One of the functions I need this file in, also needs to be able to open files from path objects, so at the moment, I'm using open(file_to_open). If possible, I would like to avoid writing the uploaded file to a temporary file, just to read it in again. So my question consists of two parts:

1: Would it be possible to "translate" this FileStorage object to a file object?

2: If so, would this also work on the current code (open(file_to_open))?

Incoming file uploads are indeed presented as FileStorage objects. However, this does not necessarily mean that an actual physical file is involved.

When parsing file objects, Werkzeug uses the stream_factory() callable to produce a file object. The default implementation only creates an actual physical file for file sizes of 500kb and over, to avoid eating up memory.

For smaller files an in-memory file object is used instead.

I'd not tamper with this arrangement; as it works right now the issue is handled transparently and your harddisk is only involved when the file uploads would otherwise tax your memory too much.

Rather, I'd alter that function to not require a filename and / or accept a file object.

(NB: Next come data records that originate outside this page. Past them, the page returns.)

(** A buffer after a spill is a buffer with the spill in front of it. *)
Lemma mic_seg_spec lr spill data : (length spill < 4)%nat -> mic_seg lr spill data = mic_words lr (spill ++ data).
Proof.
  intros Hs. unfold mic_seg. destruct (length spill =? 0)%nat eqn:E0.
  { apply Nat.eqb_eq, nil_length_inv in E0. by subst. }
  set (n := Nat.min (4 - length spill) (length data)).
  assert (Hl : length (spill ++ take n data) = (length spill + n)%nat) by (rewrite length_app, length_take; unfold n; lia).
  destruct (length (spill ++ take n data) =? 4)%nat eqn:E4; [apply Nat.eqb_eq in E4|apply Nat.eqb_neq in E4].
  - rewrite <- (mic_words_four lr (spill ++ take n data) _ E4), <- app_assoc. by rewrite take_drop.
  - rewrite (take_ge data) by (unfold n in *; lia).
    rewrite mic_words_short; [done|]. rewrite length_app. unfold n in *. lia.
Qed.

(** The walk over the chain is the one pass over its content. *)
Lemma mic_walk_ok c lr spill off len :
  cwf c -> (length spill < 4)%nat -> c <> [] -> match c with [] => True | x :: _ => (off <= m_len x)%nat end ->
  (off + len <= chain_len c)%nat -> Z.of_nat (chain_len c) < 2 ^ 32 ->
  mic_walk lr spill c off (Z.of_nat len) = Ok (mic_words lr (spill ++ sub_list off len (content c))).
Proof.
  intros Hc. revert lr spill off len. induction Hc as [|x c Hx Hc IH]; intros lr spill off len Hs Hne Ho Hle Hlt; [done|].
  cbn [chain_len] in Hle, Hlt. pose proof Hx as (Hcl & Hfit & _). pose proof (length_mdata x Hx) as Hlm.
  pose proof (length_content c Hc) as Hlc.
  cbn [mic_walk]. rewrite <- Nat2Z.inj_sub, size_t_nat by lia.
  set (n := Nat.min (m_len x - off) len).
  replace (Z.min (Z.of_nat (m_len x - off)) (Z.of_nat len)) with (Z.of_nat n) by (unfold n; lia).
  destruct (_ <=? Z.of_nat (length (m_cluster x))) eqn:E; [|apply Z.leb_gt in E; rewrite Hcl in E; unfold n in E; lia].
  rewrite Nat2Z.id, mic_seg_spec by done. clear E.
  assert (Ha : sub_list (m_data x + off) n (m_cluster x) = sub_list off n (mdata x)) by (unfold mdata, n; list_solve).
  rewrite Ha. rewrite content_cons.
  destruct (mic_words lr (spill ++ sub_list off n (mdata x))) as [lr1 sp1] eqn:E1.
  assert (Hs1 : (length sp1 < 4)%nat).
  { pose proof (mic_words_rest (spill ++ sub_list off n (mdata x)) lr) as H. rewrite E1 in H. cbn [snd] in H. rewrite H.
    by apply Nat.mod_upper_bound. }
  replace (Z.of_nat len - Z.of_nat n) with (Z.of_nat (len - n)) by (unfold n; lia).
  assert (Eseg : sub_list off len (mdata x ++ content c) = sub_list off n (mdata x) ++ sub_list 0 (len - n) (content c)).
  { unfold n. list_solve. }
  rewrite Eseg, app_assoc, mic_words_app, E1. destruct (Z.of_nat (len - n) =? 0) eqn:E0.
  - assert (Ez : (len - n)%nat = 0%nat) by (apply Z.eqb_eq in E0; lia). rewrite Ez. change (sub_list 0 0 (content c)) with (@nil Z).
    by rewrite app_nil_r, mic_words_short.
  - assert (Hc0 : c <> []) by (intros ->; cbn in Hle; apply Z.eqb_neq in E0; unfold n in E0; lia).
    apply (IH lr1 sp1 0%nat (len - n)%nat Hs1 Hc0); [destruct c; [done|lia]|unfold n; lia|lia].
Qed.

If your function can only take a path or the contained data as a string, you can see if you need to read the file by introspecting the underlying .stream attribute:

from werkzeug._compat import BytesIO

filename = data = None
if file_upload.filename is None:
    data = file_upload.read()  # in-memory stream, so read it out.
else:
    filename = file_upload.filename

You can store uploaded files to tmpfs. This way they will still be regular files than can be opened with open().